Grimheden had made similar statements earlier this month at the European Parliament, noting that his current team of 20 people monitoring rights had collectively spent 250 days deployed in the field.

He told MEPs that Frontex "could be seen as being implicated or supportive of fundamental rights violations" in some member states.

"We have some very specific concerns about practices that that makes me most concerned as well," he added.

Those concerns were later raised in mid-November at the Frontex Management Board, composed of border authority heads from 26 EU states.

Problems with Lithuania

Grimheden's comments were made amid a raft of other complaints about Lithuania.

Frontex has between 100 and 120 guards deployed in Lithuania, mostly used for border surveillance.
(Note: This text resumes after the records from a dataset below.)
(* ===== verification/Task.v ===== *)
(** * Tasks and the scheduler (task.rs)

    The task table, process creation and termination, waiting, signals and the
    round-robin scheduler.  Every function of the file that changes the table is
    a function on [kernel] states.  The parts of the kernel a task's life
    touches - descriptor tables, IPC reply slots, windows, page tables, the ELF
    loader - are the class [TaskEnv].

    A task that is switched away in the middle of a kernel function resumes
    there later; the only such functions of this file are [do_wait], cut here
    into [wait_round] and [wait_resume], and [yield_now]/[block], which end with
    the switch.  [t_stack] is the kernel stack crafted for a task that has not
    run yet; what is on the stack of a task that has run is not modelled. *)
From S2P Require Import Prelude Signal.

(** [task.rs:81-95, State] *)
Inductive tstate : Type := Runnable | Running | Blocked | Zombie | Dead.
#[export] Instance tstate_eq_dec : EqDecision tstate.
Proof. solve_decision. Defined.

(** [task.rs:99-104, Ring] *)
Inductive ring : Type := RKernel | RUser.
#[export] Instance ring_eq_dec : EqDecision ring.
Proof. solve_decision. Defined.

(** [task.rs:108-146, Task]: [t_base] is the base of the guarded stack [_stack];
    [t_stack] are the words from [t_rsp] up to the top of a fresh stack. *)
Record task := Task {
  t_id : Z; t_name : bytes; t_rsp : Z; t_kstack_top : Z; t_state : tstate; t_base : Z;
  t_stack : list Z; t_ring : ring; t_user_cr3 : option Z; t_user_rsp : Z; t_parent : option Z;
  t_children : list Z; t_exit_status : Z; t_wait_blocked : bool; t_signals : signal_state;
  t_mmap_next : Z }.

Definition with_state (x : tstate) (t : task) : task :=
  let '(Task id nm rsp top _ b stk r cr3 ursp p ch ex w sg mm) := t in
  Task id nm rsp top x b stk r cr3 ursp p ch ex w sg mm.
Definition with_image (cr3' ursp' : Z) (t : task) : task :=
  let '(Task id nm rsp top st b stk r _ _ p ch ex w sg mm) := t in
  Task id nm rsp top st b stk r (Some cr3') ursp' p ch ex w sg mm.
Definition with_parent (x : option Z) (t : task) : task :=
  let '(Task id nm rsp top st b stk r cr3 ursp _ ch ex w sg mm) := t in
  Task id nm rsp top st b stk r cr3 ursp x ch ex w sg mm.
Definition with_children (f : list Z → list Z) (t : task) : task :=
  let '(Task id nm rsp top st b stk r cr3 ursp p ch ex w sg mm) := t in
  Task id nm rsp top st b stk r cr3 ursp p (f ch) ex w sg mm.
Definition with_exit_status (x : Z) (t : task) : task :=
  let '(Task id nm rsp top st b stk r cr3 ursp p ch _ w sg mm) := t in
  Task id nm rsp top st b stk r cr3 ursp p ch x w sg mm.
Definition with_wait_blocked (x : bool) (t : task) : task :=
  let '(Task id nm rsp top st b stk r cr3 ursp p ch ex _ sg mm) := t in
  Task id nm rsp top st b stk r cr3 ursp p ch ex x sg mm.
Definition with_signals (f : signal_state → signal_state) (t : task) : task :=
  let '(Task id nm rsp top st b stk r cr3 ursp p ch ex w sg mm) := t in
  Task id nm rsp top st b stk r cr3 ursp p ch ex w (f sg) mm.
Definition with_mmap_next (x : Z) (t : task) : task :=
  let '(Task id nm rsp top st b stk r cr3 ursp p ch ex w sg _) := t in
  Task id nm rsp top st b stk r cr3 ursp p ch ex w sg x.

(** What a task's life needs of the rest of the kernel and of the CPU. *)
(** What the rest of the kernel reads of the CPU and of the clock: CR3, the
    kernel's own page table and the ticks. *)
Record cpu := Cpu { cpu_cr3 : Z; cpu_kernel_cr3 : option Z; cpu_ticks : Z }.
Some are also stationed at crossing points with Belarus.

It is also organising return flights to Iraq and Tajikistan from Lithuania.

The agency's executive director, Fabrice Leggeri, had earlier cited possible violations on the Belarus border.

He said up to 20 reports on the "suspicion of the violation of fundamental rights in Lithuania" had been filed by Grimheden's team of monitors.

The violations appear to be over illegal "collective expulsions", following recent amendments of Lithuania's national laws.

Leggeri said most deal with the interpretation of EU law, noting he had asked the European Commission in August for a legal assessment of Lithuania's new laws.

"Well, I would say that the letter, the reply that I got was not so helpful. But I see that this is the main question mark," he said.

Grimheden was more direct.

"The national legislation is not in compliance, as according to my assessment, it is not in Lithuania," he said.

"And there [Lithuania] we are simply running into a wall, where we are saying that this is the issue. This is not in compliance," he had told the EU lawmakers.

Grimheden's team of 20 monitors is set to expand to 40 for possible deployment after next summer.

"That will not be enough," he said.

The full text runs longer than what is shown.